Radhya takes a big breath in. “Are you frustrating sometimes? Yes. Have you made extremely questionable decisions? Also, yes.”

“And did you judge me for those decisions?”

“Yeah,” Radhya says. “I’m both imperfect and judgmental.” She takes another bite of grilled cheese. “I don’t know what the hell I’m doing.” She sits forward. “Starting my own business is incredibly risky. My stomach hurts all the time. I have stress dreams where I’m surrounded by ticket printers that won’t stop.” She pauses. “When Brodsky’s sells, I have to figure out a new venue. And Josh might not want to keep doing the pop-ups.”

Ari stops chewing. “Why not?”

“He’s been talking about cooking somewhere else. California, maybe. Fresh start.”

Ari tries and fails to picture Josh in any other location. He feels so rooted to the city, like he and Manhattan are in a co-dependent relationship.

“Do you need a sassy, charming waitress?” Ari asks, trying to push Josh out of her mind.

“No. I need a sassy, charming best friend. Preferably one who lets me give fantastic advice and then ignores it.”

Ari snorts, making Radhya laugh.

“In that case…” Ari stares at the TV, waiting for her throat to loosen up a bit. “I need to tell you about this guy I knew.”

“Okay.” Radhya doesn’t move a muscle, like she’s afraid that the slightest flinch will send Ari fleeing into the night.

“We hated each other for a long time. And then we didn’t. We became friends. And that’s the hardest kind of connection for me. Obviously.” She takes a breath. “He’s one of those people who never has to smell items in their refrigerator before consuming them. Crumbs and misplaced apostrophes are his mortal enemies. He knows exactly how smart he is but doesn’t realize he’s funny. If I could get him to laugh or just, like, hrmph or look exasperated, it made my entire day.

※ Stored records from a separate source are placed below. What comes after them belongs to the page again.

(* ===== verification/SudokuSpec.v ===== *)
(** * What the sudoku solver computes

    A completion of a board is a filling of its empty cells in which every row, every
    column and every box holds the values 1 to 9.  The exact covers of the matrix that
    the constructor builds are the completions, and so [SolveSudoku] answers with one
    when there is one. *)

From S2P Require Import Prelude Sudoku DancingLinks SudokuMatrix.

(** ** Completions *)

Inductive unit_kind := Rows | Cols | Boxes.

(** The number of the row, column or box of a cell. *)
Definition unit_at (k : unit_kind) (i : Z) : Z :=
  match k with Rows => row_of i | Cols => col_of i | Boxes => box_of i end.

Definition unit_cells (k : unit_kind) (u : Z) : list Z := filter (fun i => unit_at k i = u) (range 0 kCells).

Definition value (g : list Z) (i : Z) : Z := default 0 (g !! Z.to_nat i).

Record complete (g : list Z) : Prop := {
  cg_length : zlen g = kCells;
  cg_units k u : 0 <= u < 9 -> map (value g) (unit_cells k u) ≡ₚ range 1 10
}.

(** [g] completes [board]: it keeps the cells that are not empty. *)
Definition completes (board g : list Z) : Prop :=
  complete g /\ forall i, 0 <= i < kCells -> value board i <> 0 -> value g i = value board i.

(** The digits of a board. *)
Definition board_text (g : list Z) : bytes := map (fun v => byte_of_Z (v + 48)) g.

Lemma unit_at_range k i : 0 <= i < 81 -> 0 <= unit_at k i < 9.
Proof. intros Hi. destruct (cell_units i Hi) as (? & ? & ?). by destruct k. Qed.

Lemma unit_cells_in k u i : i ∈ unit_cells k u <-> 0 <= i < 81 /\ unit_at k i = u.
Proof. unfold unit_cells. rewrite list_elem_of_filter, range_in. unfold kCells. tauto. Qed.

Lemma unit_cells_length k u : 0 <= u < 9 -> length (unit_cells k u) = 9%nat.
Proof.
  intros Hu. assert (forallb (fun u => length (unit_cells k u) =? 9)%nat (seqZ 0 9) = true) as H by (destruct k; vm_compute; done).
  rewrite forallb_forall in H. apply Nat.eqb_eq, H. apply list_elem_of_In, elem_of_seqZ. lia.
Qed.

(** Nine cells with every value have each value once. *)
Lemma unit_permutation g k u :
  0 <= u < 9 -> (forall v, 1 <= v < 10 -> exists i, 0 <= i < 81 /\ unit_at k i = u /\ value g i = v) ->
  map (value g) (unit_cells k u) ≡ₚ range 1 10.
Proof.
  intros Hu Hv. symmetry. apply submseteq_length_Permutation.
  - apply NoDup_submseteq; [apply NoDup_seqZ|]. intros v Hin%range_in. destruct (Hv v Hin) as (i & Hi & Ei & <-).
    apply list_elem_of_fmap. exists i. split; [done|]. by apply unit_cells_in.
  - rewrite length_map, unit_cells_length by done. done.
Qed.

Lemma complete_value g i : complete g -> 0 <= i < 81 -> 1 <= value g i < 10.
Proof.
  intros [_ Hg] Hi. apply range_in. rewrite <- (Hg Rows (unit_at Rows i)) by (by apply unit_at_range).
  apply list_elem_of_fmap. exists i. split; [done|]. by apply unit_cells_in.
Qed.

Lemma complete_find g k u v : complete g -> 0 <= u < 9 -> 1 <= v < 10 ->
  exists i, 0 <= i < 81 /\ unit_at k i = u /\ value g i = v.
Proof.
  intros [_ Hg] Hu Hv%range_in. rewrite <- (Hg k u Hu) in Hv. apply list_elem_of_fmap in Hv as (i & -> & Hi%unit_cells_in).
  exists i. tauto.
Qed.

Lemma complete_inj g k i j :
  complete g -> 0 <= i < 81 -> 0 <= j < 81 -> unit_at k i = unit_at k j -> value g i = value g j -> i = j.
Proof.
  intros [_ Hg] Hi Hj Hu. apply (NoDup_map_inj _ (unit_cells k (unit_at k i))); [|by apply unit_cells_in..].
  rewrite Hg by (by apply unit_at_range). apply NoDup_seqZ.
Qed.
(* ===== verification/UnitTests.v ===== *)
(** * The repository's unit tests, run on the model
      (ryan_network/buffer/test/buffer_unittest_boost.cc, net/test/inet_address_unittest_boost.cc)

    Each example evaluates the calls of a test case; a test of the sizes is one of [sizes]. *)

From S2P Require Import Prelude Buffer InetAddress.

Definition sizes (b : Buffer) : Z * Z * Z := (ReadableBytes b, WritableBytes b, PrependableBytes b).

Definition string_of (n : nat) (c : byte) : bytes := replicate n c.

Example testBufferAppendRetrieve :
  (buf ← Buffer_new kInitialSize;
   let s0 := sizes buf in
   buf ← Append buf (string_of 200 x78);
   let s1 := sizes buf in
   '(str2, buf) ← RetrieveAsString buf 50;
   let s2 := sizes buf in
   buf ← Append buf (string_of 200 x78);
   let s3 := sizes buf in
   '(str3, buf) ← RetrieveAllAsString buf;
   Ok ([s0; s1; s2; s3; sizes buf], str2, str3)) =
  Ok ([(0, kInitialSize, kCheapPrepend); (200, kInitialSize - 200, kCheapPrepend); (150, kInitialSize - 200, kCheapPrepend + 50);
       (350, kInitialSize - 400, kCheapPrepend + 50); (0, kInitialSize, kCheapPrepend)],
      string_of 50 x78, string_of 350 x78).
Proof. vm_compute. reflexivity. Qed.

Example testBufferGrow :
  (buf ← Buffer_new kInitialSize;
   buf ← Append buf (string_of 400 x79);
   let s1 := sizes buf in
   let buf := Retrieve buf 50 in
   let s2 := sizes buf in
   buf ← Append buf (string_of 1000 x7a);
   let s3 := sizes buf in
   Ok [s1; s2; s3; sizes (RetrieveAll buf)]) =
  Ok [(400, kInitialSize - 400, kCheapPrepend); (350, kInitialSize - 400, kCheapPrepend + 50); (1350, 0, kCheapPrepend + 50);
      (0, 1400, kCheapPrepend)].
Proof. vm_compute. reflexivity. Qed.

Example testBufferInsideGrow :
  (buf ← Buffer_new kInitialSize;
   buf ← Append buf (string_of 800 x79);
   let s1 := sizes buf in
   let buf := Retrieve buf 500 in
   let s2 := sizes buf in
   buf ← Append buf (string_of 300 x7a);
   Ok [s1; s2; sizes buf]) =
  Ok [(800, kInitialSize - 800, kCheapPrepend); (300, kInitialSize - 800, kCheapPrepend + 500); (600, kInitialSize - 600, kCheapPrepend)].
Proof. vm_compute. reflexivity. Qed.

Example testBufferPrepend :
  (buf ← Buffer_new kInitialSize;
   buf ← Append buf (string_of 200 x79);
   let s1 := sizes buf in
   buf ← Prepend buf (string_of 4 x00);
   Ok [s1; sizes buf]) =
  Ok [(200, kInitialSize - 200, kCheapPrepend); (204, kInitialSize - 200, kCheapPrepend - 4)].
Proof. vm_compute. reflexivity. Qed.

Example testBufferFindEOL :
  (buf ← Buffer_new kInitialSize;
   buf ← Append buf (string_of 100000 x78);
   eol ← FindEOL buf;
   eol' ← FindEOL_from buf (Peek buf + 90000);
   Ok (eol, eol')) = Ok (None, None).
Proof. vm_compute. reflexivity. Qed.

Example testInetAddress :
  let addr0 := InetAddress_new 0 [] in
  let addr1 := InetAddress_new 8888 (lit "127.0.0.1") in
  let addr2 := InetAddress_new 65535 (lit "127.0.0.1") in
  (ToIp addr0, ToIpPort addr0, ToPort addr0) = (lit "0.0.0.0", Ok (lit "0.0.0.0:0"), 0) /\
  (ToIp addr1, ToIpPort addr1, ToPort addr1) = (lit "0.0.0.0", Ok (lit "0.0.0.0:8888"), 8888) /\
  (ToIp addr2, ToIpPort addr2, ToPort addr2) = (lit "0.0.0.0", Ok (lit "0.0.0.0:65535"), 65535).
Proof. vm_compute. done. Qed.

Which, I guess, wasn’t hard because I’ve been miserable.” It’s painful to say it all in past tense. “He just got me. He saw me in this way that other people never do. We’re really different, but I could talk to him about anything—all the stuff I tried really hard to hide from everyone else because I felt so”—she swallows—“ashamed of how much I was hurting. Even though I was at my lowest point, he just accepted me. But then we…you know.” Her eyes well up again. “And I convinced myself it was this huge mistake because I couldn’t deal with what it actually meant. But I—I miss him, Rad. I r-really—”

This time she doesn’t try to hold back the big, ugly sobs.

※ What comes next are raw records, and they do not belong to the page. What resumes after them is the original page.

Definition createGitHubIssue (this : PicaService) (params : GitHubIssueParams)
  : M ActionResult :=
  try_catch
    (let* githubConnection := getGitHubConnection this in
     match githubConnection with
     | None =>
         throw (Error "No GitHub connection found. Please connect GitHub in your Pica dashboard at: https://app.picaos.com/connections")
     | Some githubConnection =>
         if String.eqb (connectionKey githubConnection) "mcp-fallback" then
           let* ts := new_Date_toISOString in
           ret {| ar_type := GithubIssue; ar_platform := "github";
                  ar_success := false; ar_result := None;
                  ar_error := Some "Pica API authentication issue. Please check your API key at https://app.picaos.com/settings/api-keys and ensure GitHub is connected at https://app.picaos.com/connections";
                  ar_timestamp := ts |}
         else
           let issueData :=
             {| id_title := gp_title params; id_body := gp_body params;
                id_labels := ["research"; "ai-generated"] |} in
           let* data := await (env_client_post env (secret (config this))
                          ("/passthrough/repos/" +:+ gp_owner params +:+ "/"
                             +:+ gp_repo params +:+ "/issues")
                          issueData (connectionKey githubConnection)) in
           let issueUrl := html_url data in
           let issueNumber := number data in
           let* ts := new_Date_toISOString in
           ret {| ar_type := GithubIssue; ar_platform := "github";
                  ar_success := true;
                  ar_result := Some {| issueNumber := issueNumber;
                                       issueUrl := issueUrl;
                                       ir_title := gp_title params;
                                       repository := gp_owner params +:+ "/"
                                                       +:+ gp_repo params |};
                  ar_error := None; ar_timestamp := ts |}
     end)
    (fun error =>
       let errorMessage := failure_message params error in
       let* ts := new_Date_toISOString in
       ret {| ar_type := GithubIssue; ar_platform := "github";
              ar_success := false; ar_result := None;
              ar_error := Some errorMessage; ar_timestamp := ts |}).

(** ** The handler (server/routes/api.ts, [router.post("/research-and-action")]) *)

(** [let [owner, repo] = githubRepo.split("/")] followed by the bare-name
    fallback under [if (!repo)]. *)
Definition parse_repo (githubRepo : string) : string * string :=
  let parts := split_slash githubRepo in
  match parts !! 1%nat with
  | Some (String _ _ as repo) => (template (parts !! 0%nat), repo)
  | _ => ("your-username", githubRepo)
  end.

Definition complete_message (githubAction : ActionResult) : string :=
  if ar_success githubAction
  then "GitHub issue created successfully!"
  else "GitHub issue creation failed: " +:+ template (ar_error githubAction).

Definition status_eqb (a b : ResearchStatus) : bool :=
  match a, b with
  | Pending, Pending | Completed, Completed | Failed, Failed => true
  | _, _ => false
  end.

(** The body of the [try] block. *)
Definition handler_try (body : RequestBody) : M HttpResponse :=
  let sessionId := body_sessionId body in
  let githubRepo := default "test-repo" (body_githubRepo body) in
  match body_query body with
  | Some (String _ _ as query) =>
      let* sid :=
        match sessionId with
        | Some (String _ _ as s) => ret s
        | _ => let* now := Date_now in ret ("session_" +:+ pretty now)
        end in
      let researchQuery :=
        {| rq_query := query; rq_userId := None; rq_sessionId := Some sid |} in
      let* openaiService := createOpenAIService in
      let* picaService := createPicaService in
      do publish_if sessionId
           (status_message Analyzing "Analyzing your query...") then
      do publish_if sessionId
           (status_message Researching "Conducting deep research with OpenAI...") then
      let* researchResult :=
        observed (Researched researchQuery)
          (await (generateResearch openaiService researchQuery)) in
      if status_eqb (rr_status researchResult) Failed
      then throw (Error (rr_findings researchResult))
      else
      do publish_if sessionId
           (status_message Planning "Planning GitHub issue creation...") then
      let* issueContent :=
        observed (Formatted (rr_findings researchResult) query)
          (await (generateGitHubIssueContent openaiService
                    (rr_findings researchResult) query)) in
      do publish_if sessionId
           (status_message Executing "Creating GitHub issue...") then
      let parsed := parse_repo githubRepo in
      let owner := fst parsed in
      let repo := snd parsed in
      let params :=
        {| gp_title := ic_title issueContent; gp_body := ic_body issueContent;
           gp_owner := owner; gp_repo := repo |} in
      let* githubAction :=
        observed (IssueCreation params) (createGitHubIssue picaService params) in
      let actionResults := [] ++ [githubAction] in
      do publish_if sessionId
           (fun ts =>
              {| sse_type := TComplete; sse_step := Some StepComplete;
                 sse_message := Some (complete_message githubAction);
                 sse_result := Some {| sr_research := researchResult;
                                       sr_actions := actionResults |};
                 sse_timestamp := ts |}) then
      ret {| http_status := 200;
             http_body := SuccessJson
               {| sb_success := true;
                  sb_sessionId := sid;
                  sb_research := researchResult;
                  sb_actions := actionResults;
                  sb_summary :=
                    {| sm_query := query;
                       researchCompleted :=
                         status_eqb (rr_status researchResult) Completed;
                       actionsExecuted := length actionResults;
                       successfulActions :=
                         length (List.filter ar_success actionResults);
                       githubIssueUrl :=
                         if ar_success githubAction
                         then issueUrl <$> ar_result githubAction
                         else None |} |} |}
  | _ =>
      ret {| http_status := 400;
             http_body := ValidationJson "Query is required"
                            "Please provide a research query" |}
  end.

(** The [catch (error)] block. *)
Definition handler_catch (body : RequestBody) (error : JsError) : M HttpResponse :=
  let* ts := new_Date_toISOString in
  let errorResponse :=
    {| eb_success := false;
       eb_error := "Research and action workflow failed";
       eb_details := err_message error;
       eb_timestamp := ts |} in
  do publish_if (body_sessionId body)
       (fun ts =>
          {| sse_type := TError; sse_step := None;
             sse_message := Some (eb_details errorResponse);
             sse_result := None; sse_timestamp := ts |}) then
  ret {| http_status := 500; http_body := ErrorJson errorResponse |}.

Definition research_and_action (body : RequestBody) : M HttpResponse :=
  try_catch (handler_try body) (handler_catch body).

(** The synchronous response of a run and what the run did. *)
Definition response_of (body : RequestBody) (w : World) : Completion HttpResponse :=
  fst (research_and_action body w).

Definition effects_of (body : RequestBody) (w : World) : list Effect :=
  effects_since w (snd (research_and_action body w)).

End Workflow.

(** ** Observations on a run *)

(** The events handed to [sendSSEUpdate], with their addressee. *)
Definition published (t : list Effect) : list (string * SSEMessage) :=
  omap (fun e => match e with
                 | Published sid data => Some (sid, data)
                 | _ => None
                 end) t.

(** The collaborator calls made. *)
Definition invocations (t : list Effect) : list Effect :=
  List.filter (fun e => match e with Published _ _ => false | _ => true end) t.

(** The calls of the issue creation, with what they returned. *)
Definition issue_calls (t : list Effect)
  : list (GitHubIssueParams * Completion ActionResult) :=
  omap (fun e => match e with
                 | IssueCreation params r => Some (params, r)
                 | _ => None
                 end) t.

(** [result.repository] of a returned action result, when there is one. *)
Definition repository_of (r : Completion ActionResult) : option string :=
  match r with
  | Return a => repository <$> ar_result a
  | Raise _ => None
  end.

(** An event's discriminating fields: its [type] and its [step]. *)
Definition tag (data : SSEMessage) : SSEType * option SSEStep :=
  (sse_type data, sse_step data).
(** * pcarpet: carpet extraction, row-wise correlation and PCA sign fixing

    A shallow embedding of [pcarpet/pcarpet.py].  numpy's float64 values are
    idealised as real numbers extended with a NaN value; arrays are kept as
    row-major lists together with their shape, the way numpy stores them.
    Methods of the [Dataset] class mutate [self] and write files, so they
    are embedded in a small state-and-exception monad.  What depends on
    rounding or overflow is outside the idealisation: for that,
    [pearsonr_2d] is embedded a second time, on IEEE binary64 numbers
    (module [Binary64]). *)

From Stdlib Require Import Floats.
From Stdlib Require Import String ZArith DecimalString DecimalNat.
From Stdlib Require Import Reals Lra Lia List Arith Bool Permutation Sorted.
Import ListNotations.
Open Scope R_scope.
Set Warnings "-inexact-float".

(** ** Python exceptions *)

Inductive exn : Type :=
| ValueError (msg : string)
| IndexError (msg : string)
| AxisError (msg : string)
| TypeError (msg : string)
| AttributeError (msg : string)
| UnboundLocalError (msg : string)
| ImageFileError (msg : string).

Inductive result (A : Type) : Type :=
| Ok (a : A)
| Raise (e : exn).

Arguments Ok {A} a.
Arguments Raise {A} e.

Definition rbind {A B : Type} (r : result A) (k : A -> result B) : result B :=
  match r with
  | Ok a => k a
  | Raise e => Raise e
  end.

(** ** Idealised float64 scalars

    A finite value is a real number.  [NaN] is what numpy produces for
    [0/0] and it is absorbing for every arithmetic operation.  A non-zero
    value divided by zero is an IEEE infinity; the model has no separate
    value for it and maps it to [NaN] as well.  On finite inputs the
    program never forms such a quotient: its divisors are element counts,
    a standard deviation plus [EPSILON], a square root plus [EPSILON], or a
    standard deviation that is zero only when the dividend is zero too.

    Every operation is exact and unbounded here: there is no rounding and
    no overflow.  Statements over this model are statements about the
    arithmetic the code asks for, not about the last digits it gets. *)

Inductive float64 : Type :=
| Fin (r : R)
| NaN.

Definition fadd (a b : float64) : float64 :=
  match a, b with
  | Fin x, Fin y => Fin (x + y)
  | _, _ => NaN
  end.

Definition fsub (a b : float64) : float64 :=
  match a, b with
  | Fin x, Fin y => Fin (x - y)
  | _, _ => NaN
  end.

Definition fmul (a b : float64) : float64 :=
  match a, b with
  | Fin x, Fin y => Fin (x * y)
  | _, _ => NaN
  end.

Definition fdiv (a b : float64) : float64 :=
  match a, b with
  | Fin x, Fin y => if Req_dec_T y 0 then NaN else Fin (x / y)
  | _, _ => NaN
  end.

Definition fneg (a : float64) : float64 :=
  match a with
  | Fin x => Fin (- x)
  | NaN => NaN
  end.

(** [np.sqrt]: NaN for a negative argument. *)
Definition fsqrt (a : float64) : float64 :=
  match a with
  | Fin x => if Rlt_dec x 0 then NaN else Fin (sqrt x)
  | NaN => NaN
  end.

(** [a < b] on floats: every comparison with NaN is False. *)
Definition fltb (a b : float64) : bool :=
  match a, b with
  | Fin x, Fin y => if Rlt_dec x y then true else false
  | _, _ => false
  end.

Definition is_finite (a : float64) : bool :=
  match a with
  | Fin _ => true
  | NaN => false
  end.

Rad wraps her arms around Ari’s shoulders, getting them both tangled in the blanket.

“Hey,” Radhya says softly. “Breathe?” Ari swallows and takes a gasping inhale, like she’s finally coming up for air. “Start from the beginning.”



* * *





JOSH WALKS SOUTH on Avenue A, across the west boundary of Tompkins Square Park, past a stupid new expensive kefir bar, a Starbucks, a bodega, and whatever the Pyramid Club is now.

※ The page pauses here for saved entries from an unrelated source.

(** * MultiSelect: interaction logic of the multi-select autocomplete

    A shallow embedding of [src/components/MultiSelect.tsx] and of the
    [useDebounce] hook.  React state cells ([useState]) become the fields
    of one record; every handler is a function from the state of the
    render it closes over to the state after its [set...] calls have
    been applied.  JavaScript numbers that hold indices are integers
    ([Z]); strings are sequences of code units below 256 (the Latin-1
    range), which is what the type [string] holds. *)

From Stdlib Require Import ZArith Lia Ascii String.
From Equations Require Import Equations.
From stdpp Require Import base relations list strings.

Local Open Scope string_scope.
Local Open Scope list_scope.
Local Open Scope Z_scope.

(** ** Data model *)

(** [interface Character]. *)
Record Character := mkCharacter {
  id : Z;
  name : string;
  image : string;
  episode : list string
}.

(** The six [useState] cells of the component, in declaration order. *)
Record State := mkState {
  selectedOptions : list string;
  searchTerm : string;
  loading : bool;
  error : option string;
  results : list Character;
  highlightedIndex : Z
}.

(** The state of the first render. *)
Definition initialState : State :=
  mkState [] "" false None [] 0.

Definition setSelectedOptions (v : list string) (st : State) : State :=
  mkState v (searchTerm st) (loading st) (error st) (results st) (highlightedIndex st).
Definition setSearchTerm (v : string) (st : State) : State :=
  mkState (selectedOptions st) v (loading st) (error st) (results st) (highlightedIndex st).
Definition setLoading (v : bool) (st : State) : State :=
  mkState (selectedOptions st) (searchTerm st) v (error st) (results st) (highlightedIndex st).
Definition setError (v : option string) (st : State) : State :=
  mkState (selectedOptions st) (searchTerm st) (loading st) v (results st) (highlightedIndex st).
Definition setResults (v : list Character) (st : State) : State :=
  mkState (selectedOptions st) (searchTerm st) (loading st) (error st) v (highlightedIndex st).
(** [setHighlightedIndex] is used both with a value and with an updater
    function of the previous value; the value form is the constant updater. *)
Definition setHighlightedIndex (f : Z → Z) (st : State) : State :=
  mkState (selectedOptions st) (searchTerm st) (loading st) (error st) (results st)
          (f (highlightedIndex st)).

(** [xs.length] as a JavaScript number. *)
Definition js_length {A} (xs : list A) : Z := Z.of_nat (length xs).

(** [xs[i]] for an integer-valued number [i]: [undefined] ([None]) when
    [i] is negative or not below the length. *)
Definition js_index {A} (xs : list A) (i : Z) : option A :=
  if bool_decide (i < 0) then None else xs !! Z.to_nat i.
(** C3 (what the code does). For a request with an available proxy, a
    nonzero decoded port and a socket that can be dialled, one iteration of
    the loop opens exactly one socket and never closes it; it hands the
    socket off exactly once when the race returns success and not at all
    otherwise.  So when the race ends with the timeout error the socket is
    neither handed off nor closed. *)
Theorem serve_socket_fate (p : Pinger) (fresh : Conn) (a : Arrival) :
  let r := Parse (configParser p) (RequestConfig (request a)) in
  isAvailable (natProxy p) (pServiceType r) = true ->
  pPort r <> 0 ->
  resolveErr (net a) = None ->
  dialErr (net a) = None ->
  let t := fst (serve p fresh a) in
  sockets_opened t = 1%nat
  /\ closes_of fresh t = 0%nat
  /\ handoffs_of fresh t
     = match snd (pingReceiver fresh (senderListening fresh (ticks (net a)))
                    (reads (net a))) with
       | Returned None => 1%nat
       | _ => 0%nat
       end.
Proof.
  cbn zeta. intros Ha Hp Hr Hd.
  rewrite serve_run, (punch_dialled _ _ _ _ _ _ _ Ha Hp Hr Hd).
  destruct (decodeTrace_counts (request a)
              (Parse (configParser p) (RequestConfig (request a))))
    as [Ds [Dh [Dc _]]].
  destruct (pingReceiver_counts fresh (senderListening fresh (ticks (net a)))
              (reads (net a))) as [Rs [Rh [Rc _]]].
  cbn zeta in Rs, Rh, Rc.
  destruct (pingReceiver fresh (senderListening fresh (ticks (net a)))
              (reads (net a))) as [t [[e |] | b]];
    cbn [fst snd prepend] in *;
    rewrite ?sockets_opened_app, ?handoffs_of_app, ?closes_of_app,
      Ds, Dh, Dc, ?Rs, ?Rh, ?Rc;
    cbn; rewrite ?Nat.eqb_refl; repeat split.
Qed.

Lemma serve_socket_fate_witness :
  let t := fst (serve samplePinger 0%nat (mkArrival sampleRequest refusing)) in
  snd (pingReceiver 0%nat (senderListening 0%nat (ticks refusing))
         (reads refusing))
  = Returned (Some "NAT punch attempt timed out")
  /\ sockets_opened t = 1%nat
  /\ closes_of 0%nat t = 0%nat
  /\ handoffs_of 0%nat t = 0%nat.
Proof.
  cbv zeta.
  pose proof (serve_socket_fate samplePinger 0%nat
                (mkArrival sampleRequest refusing)
                eq_refl ltac:(discriminate) eq_refl eq_refl) as H.
  cbv zeta in H. destruct H as [Ho [Hc Hh]].
  split; [vm_compute; reflexivity |].
  split; [exact Ho |]. split; [exact Hc | exact Hh].
Defined.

Everything else on the block may have changed, but despite his cursed attempt at transforming Brodsky’s into The Brod, his mother had taken it upon herself to revert the place back to its old form. The checkered floor has been mopped thousands of times, but the white squares have been beige forever. As a kid, Josh would volunteer to wipe down the tables, scour the sinks—anything to put chaotic things in order.

More than that, the place has a specific scent. No matter how many spice blends Radhya grinds in the kitchen, he’ll forever detect the smell of stale cigarette smoke from the days of smoking sections separated by nothing but a warped panel of plexiglass. The sweet-and-sour sauce that accompanied every serving of stuffed cabbage. Frankfurters sizzling on the flattop. Containers of coleslaw, macaroni salad, egg salad, and some concoction his dad called “health salad” that only one regular ever ordered.